Neighborhoods
From the dredged sandbar of Miami Beach to the swamp-built Venezuelan capital of Doral — the districts that each tell one part of how Miami actually works.
Miami Beach
A barrier island that was dredged into existence and has been re-dredged, culturally, every generation since — Miami's id, its shop window, and the most reinvented seven square miles in America.
Coral Gables
George Merrick's "City Beautiful" — America's most ambitious planned suburb of the 1920s, and the closest thing Miami has to old money in a city that rarely keeps it.
Coconut Grove
Miami's oldest neighborhood — founded before the city itself existed, shaped by Bahamian laborers and Yankee dreamers, and the place every other version of Miami eventually circles back to.
Brickell
Miami's financial corridor and most kinetic neighborhood — a street where one of Miami's founding families ran a trading post for half a century, then a banking district was built on top of it, then a vertical city was built on top of that.
Downtown Miami
The original city — the only part of Miami that was ever the whole of it.

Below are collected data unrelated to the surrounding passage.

(* ===== verification/Sources.v ===== *)
(** * The data sources (internal/ingestion/sources)

    The paginated JSON API (jsonapi.go), GitHub repositories (github.go), Google
    Sheets (sheets.go) and sitemaps (sitemap.go), over the client of Fetch.  What
    the program uses of net/url beyond escaping, and the XML and media-type
    parsers, are parameters. *)

From S2P Require Import Prelude GoStrings GoValues GoText GoJson Fetch.
Import Json Http.

(** [with_query u kvs]: [u] parsed, the query parameters [kvs] set one after another,
    and printed; [query_of u]: the parameters of [u].  [None] if [u] does not parse. *)
Class UrlLib := {
  with_query : string → list (string * string) → option string;
  query_of : string → option (list (string * string));
  with_query_nonempty : ∀ u kv kvs v, with_query u (kv :: kvs) = Some v → v ≠ "";
}.

(** ** Raw messages

    A [json.RawMessage] is the text of a value as it stands in the document. *)
Definition consumed (s rest : string) : string := str_take (String.length s - String.length rest) s.

(** The texts of the elements up to the closing bracket, and of the members up to the
    closing brace with their keys; a text has at most as many of them as bytes. *)
Fixpoint raw_elements (n : nat) (s : string) : option (list string) :=
  match n with
  | O => None
  | S n =>
    let s := skip_ws s in
    match p_value (fuel s) s with
    | None => None
    | Some (_, rest) =>
      match eat "," rest with
      | Some rest' => cons (consumed s rest) <$> raw_elements n rest'
      | None => Some [consumed s rest]
      end
    end
  end.
Fixpoint raw_members (n : nat) (s : string) : option (list (string * string)) :=
  match n with
  | O => None
  | S n =>
    match p_string (skip_ws s) with
    | None => None
    | Some (k, rest) =>
      match eat ":" rest with
      | None => None
      | Some v =>
        let v := skip_ws v in
        match p_value (fuel v) v with
        | None => None
        | Some (_, rest) =>
          match eat "," rest with
          | Some rest' => cons (k, consumed v rest) <$> raw_members n rest'
          | None => Some [(k, consumed v rest)]
          end
        end
      end
    end
  end.
Definition runEmailFetch (projectID : string) (task : IngestionTask) : M unit :=
  let! c := need (fields (ConfigJson task) ["host"; "user"; "pass"; "folder"]) BadConfig in
  match c with
  | [Host; User; Pass; Folder] =>
    do! when (bool_decide (Host = "") || bool_decide (User = "") || bool_decide (Pass = "")) MissingConfig;
    let folder := if bool_decide (Folder = "") then "INBOX" else Folder in
    let tableName := Id task in
    do! check BadTableName (validateSQLName tableName);
    let projectPath := join [projectsRoot; projectID] in
    do! when (negb (bool_decide (is_Some (Validation.ValidatePythonCode legacyPythonScript)))) SandboxBypassed;
    let! rows := lift ImapFailed (Imap.fetchIMAP resolver dial_ok imap Host User Pass folder 200).2 in
    match rows with
    | [] => ret tt
    | _ =>
      let csvPath := join [projectPath; tableName +:+ ".csv"] in
      do! mkdirAll projectPath;
      do! write_or csvPath (email_csv rows) FileWrite;
      exec_or (table_from tableName "read_csv_auto" csvPath ", ignore_errors=true") StatementFailed
    end
  | _ => fail BadConfig
  end.

(** ** Sources *)
Definition config_string (name cfg : string) : string := default "" (config cfg ≫= string_field name).

(** The ingesters are created by the first task that needs one. *)
Definition getOrCreateGitHubIngester (task : IngestionTask) : M GitHub.GitHubIngester := λ w,
  match githubIngester w with
  | Some g => (w, Ok g)
  | None => let g := GitHub.NewGitHubIngester (config_string "token" (ConfigJson task)) in (with_github (Some g) w, Ok g)
  end.
Definition getOrCreateSheetsIngester (task : IngestionTask) : M Sheets.SheetsIngester := λ w,
  match sheetsIngester w with
  | Some s => (w, Ok s)
  | None => let s := Sheets.NewSheetsIngester (config_string "api_key" (ConfigJson task)) in (with_sheets (Some s) w, Ok s)
  end.

(** A fetch that has to end before the deadline. *)
Definition in_time {E A} (f : E → ingest_error) (r : option (result E A)) : M A :=
  let! r := need r DeadlineExceeded in lift f r.

Definition json_table (tableName jsonPath : string) : list piece :=
  table_from tableName "read_json_auto" jsonPath ", ignore_errors=true".

(** One file and one table per result; [valid] is the check of the table's name. *)
Fixpoint store_each (valid : string → option ident_error) (projectPath prefix : string) (kinds : list string)
    (results : gmap string string) (skip_empty : bool) : M unit :=
  match kinds with
  | [] => ret tt
  | kind :: kinds =>
    let continue := store_each valid projectPath prefix kinds results skip_empty in
    match results !! kind with
    | None => continue
    | Some data =>
      if skip_empty && bool_decide (data = "") then continue
      else
        let tableName := sanitize (prefix +:+ "_" +:+ kind) in
        match valid tableName with
        | Some _ => continue
        | None =>
          let jsonPath := join [projectPath; tableName +:+ ".json"] in
          do! write_or jsonPath data FileWrite;
          match SanitizeFilePath jsonPath with
          | Some _ => continue
          | None => do! Exec (json_table tableName jsonPath) []; continue
          end
        end
    end
  end.

Definition runGitHubSource (projectID : string) (task : IngestionTask) : M unit :=
  let! c := need (fields (ConfigJson task) ["owner"; "repo"; "token"]) BadConfig in
  match c with
  | [Owner; Repo; Token] =>
    do! when (bool_decide (Owner = "") || bool_decide (Repo = "")) MissingConfig;
    do! updateProgress (Id task) 10 "running";
    let! ingester := getOrCreateGitHubIngester task in
    let! results := in_time GitHubFailed (GitHub.FetchAll new_request page_server ingester budget Owner Repo) in
    do! mkdirAll (raw_dir projectID);
    do! store_each validateSQLName (raw_dir projectID) (Id task) ["issues"; "pulls"; "commits"] results true;
    updateProgress (Id task) 100 "completed"
  | _ => fail BadConfig
  end.

Definition pageRow (p : Sitemap.PageResult) : json :=
  JObj [("url", JStr (Sitemap.PURL p)); ("status", JNum (Itoa (Sitemap.PStatus p))); ("size", JNum (Itoa (Sitemap.Size p)));
        ("content", JStr (default "" (Sitemap.Content p)))].
Definition runSitemapSource (projectID : string) (task : IngestionTask) : M unit :=
  let! c := need (fields (ConfigJson task) ["url"]) BadConfig in
  match c with
  | [URL] =>
    do! when (bool_decide (URL = "")) MissingConfig;
    do! updateProgress (Id task) 10 "running";
    let! pages := in_time SitemapFailed (Sitemap.CrawlSitemap new_request http budget URL) in
    do! mkdirAll (raw_dir projectID);
    let tableName := match validateSQLName (Id task) with
                     | Some _ => "sitemap_" +:+ str_take 16 (computeChecksum checksum (Id task))
                     | None => Id task
                     end in
    do! check BadTableName (validateSQLName tableName);
    let jsonPath := join [raw_dir projectID; tableName +:+ ".json"] in
    do! write_or jsonPath (Marshal (JArr (pageRow <$> pages))) FileWrite;
    do! check UnsafePath (SanitizeFilePath jsonPath);
    do! exec_or (json_table tableName jsonPath) StatementFailed;
    updateProgress (Id task) 100 "completed"
  | _ => fail BadConfig
  end.

Record apiTask := {
  aURL : string; aPagination : string; aPageParam : string; aLimitParam : string; aLimit : Z; aDataPath : string;
  aMaxPages : Z; aAutoDetect : bool;
}.
Definition api_task (cfg : string) : option apiTask :=
  m ← config cfg; u ← string_field "url" m; pt ← string_field "pagination" m; pp ← string_field "pageParam" m;
  lp ← string_field "limitParam" m; l ← int_field "limit" m; dp ← string_field "dataPath" m;
  mp ← int_field "maxPages" m; ad ← bool_field "autoDetect" m;
  Some {| aURL := u; aPagination := pt; aPageParam := pp; aLimitParam := lp; aLimit := l; aDataPath := dp;
          aMaxPages := mp; aAutoDetect := ad |}.

Definition or_else (a b : string) : string := if bool_decide (a = "") then b else a.

(** The configuration after the probe of the endpoint, which is not refined by a model. *)
Definition probed (c : apiTask) : apiTask :=
  if aAutoDetect c || bool_decide (aPagination c = "") then
    match Probe.Probe map_order new_request probe_server (λ _ _, None) [] (aURL c) with
    | Err _ => c
    | Ok r =>
      let p := Probe.Pag r in
      if bool_decide (aPagination c = "") && bool_decide (Probe.PagType p ∈ ["offset"; "page"; "cursor"]) then
        {| aURL := aURL c; aPagination := Probe.PagType p; aPageParam := or_else (aPageParam c) (Probe.PageParam p);
           aLimitParam := or_else (aLimitParam c) (Probe.LimitParam p); aLimit := aLimit c; aDataPath := aDataPath c;
           aMaxPages := aMaxPages c; aAutoDetect := aAutoDetect c |}
      else c
    end
  else c.
Definition api_config (c : apiTask) : JsonApi.APIConfig :=
  let cfg pt pp lp dp :=
    {| JsonApi.BaseURL := aURL c; JsonApi.Headers := []; JsonApi.PaginationType := pt; JsonApi.PageParam := pp;
       JsonApi.LimitParam := lp; JsonApi.Limit := if bool_decide (aLimit c ≤ 0) then 100 else aLimit c;
       JsonApi.DataPath := dp; JsonApi.TotalPath := ""; JsonApi.MaxPages := aMaxPages c |} in
  if bool_decide (aDataPath c = "") then
    let d := JsonApi.DetectConfig new_request detect_server [] (aURL c) in
    cfg (or_else (aPagination c) (JsonApi.PaginationType d)) (or_else (aPageParam c) (JsonApi.PageParam d))
        (or_else (aLimitParam c) (JsonApi.LimitParam d)) (JsonApi.DataPath d)
  else cfg (aPagination c) (aPageParam c) (aLimitParam c) (aDataPath c).

Definition runJSONAPISource (projectID : string) (task : IngestionTask) : M unit :=
  let! c := need (api_task (ConfigJson task)) BadConfig in
  do! when (bool_decide (aURL c = "")) MissingConfig;
  do! updateProgress (Id task) 10 "running";
  let! data := in_time ApiFailed (snd <$> JsonApi.FetchAll new_request page_server budget [] (api_config (probed c))) in
  do! mkdirAll (raw_dir projectID);
  let tableName := Id task in
  do! check BadTableName (validateSQLName tableName);
  let jsonPath := join [raw_dir projectID; tableName +:+ ".json"] in
  do! write_or jsonPath data FileWrite;
  do! check UnsafePath (SanitizeFilePath jsonPath);
  do! exec_or (json_table tableName jsonPath) StatementFailed;
  updateProgress (Id task) 100 "completed".

Definition runSheetsSource (projectID : string) (task : IngestionTask) : M unit :=
  let! c := need (fields (ConfigJson task) ["spreadsheet_id"; "api_key"; "range"]) BadConfig in
  match c with
  | [SpreadsheetID; APIKey; SheetRange] =>
    do! when (bool_decide (SpreadsheetID = "")) MissingConfig;
    do! updateProgress (Id task) 10 "running";
    let! ingester := getOrCreateSheetsIngester task in
    let! allSheets := lift SheetsFailed (Sheets.FetchAllSheets new_request page_server sheet_server ingester SpreadsheetID) in
    do! mkdirAll (raw_dir projectID);
    do! store_each ValidateIdentifier (raw_dir projectID) (Id task) (map_order (map_to_list allSheets).*1) allSheets false;
    updateProgress (Id task) 100 "completed"
  | _ => fail BadConfig
  end.
End Engine.
End Engine.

Hollowed out by the suburbs, kept alive by Latin American traders, and now being overwritten a third time by a wall of luxury towers.
Wynwood
The proof of concept that Miami can manufacture a neighborhood — and the open question of whether the manufactured version is the real one.
Little Havana
The first Latin American capital the United States ever absorbed — and the only neighborhood in America that became more famous as it became less itself.
Design District
Wynwood's mirror image and its rebuttal — a creative neighborhood that skipped the organic phase entirely, manufactured by a single developer and an LVMH fund as a finished luxury product.
Edgewater
The purest expression of the Miami neighborhood as investment product — a bayfront wall of luxury towers built fast, sold largely to Latin American buyers, and asking whether a place built as a portfolio asset can ever become a place people are from.
Bal Harbour
The rare municipality whose civic identity is a shopping center — a square of beachfront with a few thousand residents whose real export is the highest-grossing luxury retail in America.
Aventura
Doral's coastal twin — a Latin American expatriate capital conjured from literal swamp and organized not around a downtown or a port but around a shopping mall as its town square.
Doral
The inversion of the whole Miami formula — a Latin American city with no prior American city beneath it, built on drained swamp around a golf resort and conjured into a Venezuelan capital inside U.S. borders.
Little Haiti
The capital of the Haitian diaspora in the United States — a community that built the largest Haitian city in America and is now fighting developers to keep it.
Sunny Isles Beach
A barrier-island wall of luxury towers nicknamed "Little Moscow" — a pure vertical wealth-haven where the world parks money on the sand.
Key Biscayne
A deliberately sleepy island of wealth across the causeway from the city — an Anglo-and-Latin elite retreat that has chosen quiet over everything.
Surfside
A quiet, low-rise beach town that became a byword for the risks under Miami's beautiful, aging, overbuilt coast.
Overtown
The neighborhood that built Miami and was then demolished by it.
Liberty City
The enduring cost of how Miami treated the community that built it.
Hialeah
The un-glamorous engine room of Cuban Miami and the most thoroughly Latin American city in America.
Allapattah
A gritty, functional immigrant neighborhood watching the art-and-development wave arrive at its door.
Coral Way
A tree-canopied boulevard and the settled, leafy heartland of established Cuban-American Miami, running quietly between downtown and the Gables.
Mid-Beach
The dignified middle of Miami Beach, where mid-century resort glamour was reborn as 21st-century luxury.
Opa-locka
A boom-era Moorish fantasy city of domes and minarets that became one of the metro's most troubled, its Arabian Nights skyline presiding over hard decades.
Miami Springs
Glenn Curtiss's gentler planned town, a calm Pueblo-style garden suburb living quietly off the edge of Miami's airport.